### WHAT IS EXPECTED
Every record shown below is to be output exactly.

Data extracted from a collection

(** [concat] gives a new Buffer with the bytes of all of them, and leaves them as they are. *)
Theorem concat_bytes l st :
  byte_store st -> l <> [] -> Forall (fun b => inside st b /\ b_id b < next_id st) l ->
  foldr (fun b n => b_len b + n) 0 l < kMaxLength ->
  exists b st', concat l None st = Ok (b, st') /\ inside st' b /\ contents st' b = List.concat (map (contents st) l) /\
    forall c, inside st c -> contents st' c = contents st c.
Proof.
  intros Hb Hne Hl Hs. set (n := foldr _ 0 l) in *.
  assert (Hn : 0 <= n /\ zlen (List.concat (map (contents st) l)) = n).
  { unfold n. clear -Hl. induction Hl as [|c l [Hc _] _ [IH1 IH2]]; cbn [map List.concat foldr]; [done|].
    rewrite zlen_app, zlen_contents, IH2 by done. pose proof (in_len _ _ Hc). lia. }
  destruct (allocUnsafe_fresh n st) as (b & st1 & H1 & Hf); [lia|]. pose proof Hf as [F1 [F2 _] (F3 & F4 & F5) F6 F7 F8].
  assert (Hmap : map (contents st1) l = map (contents st) l).
  { apply map_ext_in. intros c Hc. apply list_elem_of_In in Hc. rewrite list.Forall_forall in Hl.
    eapply fresh_contents; [done | by apply Hl]. }
  destruct (concat_loop_ok b l 0 st1) as (st2 & H2 & [Hsh _] & Hc); [by apply F6 | done | | lia | lia |].
  { eapply Forall_impl; [|exact Hl]. intros c [Hc1 Hc2]. split; [by apply F8|]. split; [lia|].
    pose proof (in_mem _ _ Hc1). lia. }
  rewrite Hmap in Hc. assert (E : concat l None st = Ok (b, st2)).
  { unfold concat. destruct l; [done|]. fold n. rewrite H1. cbn [res_bind]. by rewrite H2. }
  exists b, st2. split; [done|]. split; [by eapply shape_inside|]. split.
  - apply zget_ext. intros j Hj. rewrite get_contents by (by eapply shape_inside). destruct Hn as [Hn0 Hn].
    destruct (decide (j < n)).
    + rewrite get_cell by lia. rewrite Hc, decide_True by lia. f_equal. lia.
    + rewrite get_outside by lia. symmetry. apply zget_None. lia.
  - intros c Hic. rewrite <- (fresh_contents _ _ _ _ _ Hf Hic). apply contents_same; [done | by apply F8|].
    intros p. rewrite Hc, decide_False; [done|]. pose proof (in_mem _ _ Hic). lia.
Qed.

### ANSWER FOR THE TASK
(** [concat] gives a new Buffer with the bytes of all of them, and leaves them as they are. *)
Theorem concat_bytes l st :
  byte_store st -> l <> [] -> Forall (fun b => inside st b /\ b_id b < next_id st) l ->
  foldr (fun b n => b_len b + n) 0 l < kMaxLength ->
  exists b st', concat l None st = Ok (b, st') /\ inside st' b /\ contents st' b = List.concat (map (contents st) l) /\
    forall c, inside st c -> contents st' c = contents st c.
Proof.
  intros Hb Hne Hl Hs. set (n := foldr _ 0 l) in *.
  assert (Hn : 0 <= n /\ zlen (List.concat (map (contents st) l)) = n).
  { unfold n. clear -Hl. induction Hl as [|c l [Hc _] _ [IH1 IH2]]; cbn [map List.concat foldr]; [done|].
    rewrite zlen_app, zlen_contents, IH2 by done. pose proof (in_len _ _ Hc). lia. }
  destruct (allocUnsafe_fresh n st) as (b & st1 & H1 & Hf); [lia|]. pose proof Hf as [F1 [F2 _] (F3 & F4 & F5) F6 F7 F8].
  assert (Hmap : map (contents st1) l = map (contents st) l).
  { apply map_ext_in. intros c Hc. apply list_elem_of_In in Hc. rewrite list.Forall_forall in Hl.
    eapply fresh_contents; [done | by apply Hl]. }
  destruct (concat_loop_ok b l 0 st1) as (st2 & H2 & [Hsh _] & Hc); [by apply F6 | done | | lia | lia |].
  { eapply Forall_impl; [|exact Hl]. intros c [Hc1 Hc2]. split; [by apply F8|]. split; [lia|].
    pose proof (in_mem _ _ Hc1). lia. }
  rewrite Hmap in Hc. assert (E : concat l None st = Ok (b, st2)).
  { unfold concat. destruct l; [done|]. fold n. rewrite H1. cbn [res_bind]. by rewrite H2. }
  exists b, st2. split; [done|]. split; [by eapply shape_inside|]. split.
  - apply zget_ext. intros j Hj. rewrite get_contents by (by eapply shape_inside). destruct Hn as [Hn0 Hn].
    destruct (decide (j < n)).
    + rewrite get_cell by lia. rewrite Hc, decide_True by lia. f_equal. lia.
    + rewrite get_outside by lia. symmetry. apply zget_None. lia.
  - intros c Hic. rewrite <- (fresh_contents _ _ _ _ _ Hf Hic). apply contents_same; [done | by apply F8|].
    intros p. rewrite Hc, decide_False; [done|]. pose proof (in_mem _ _ Hic). lia.
Qed.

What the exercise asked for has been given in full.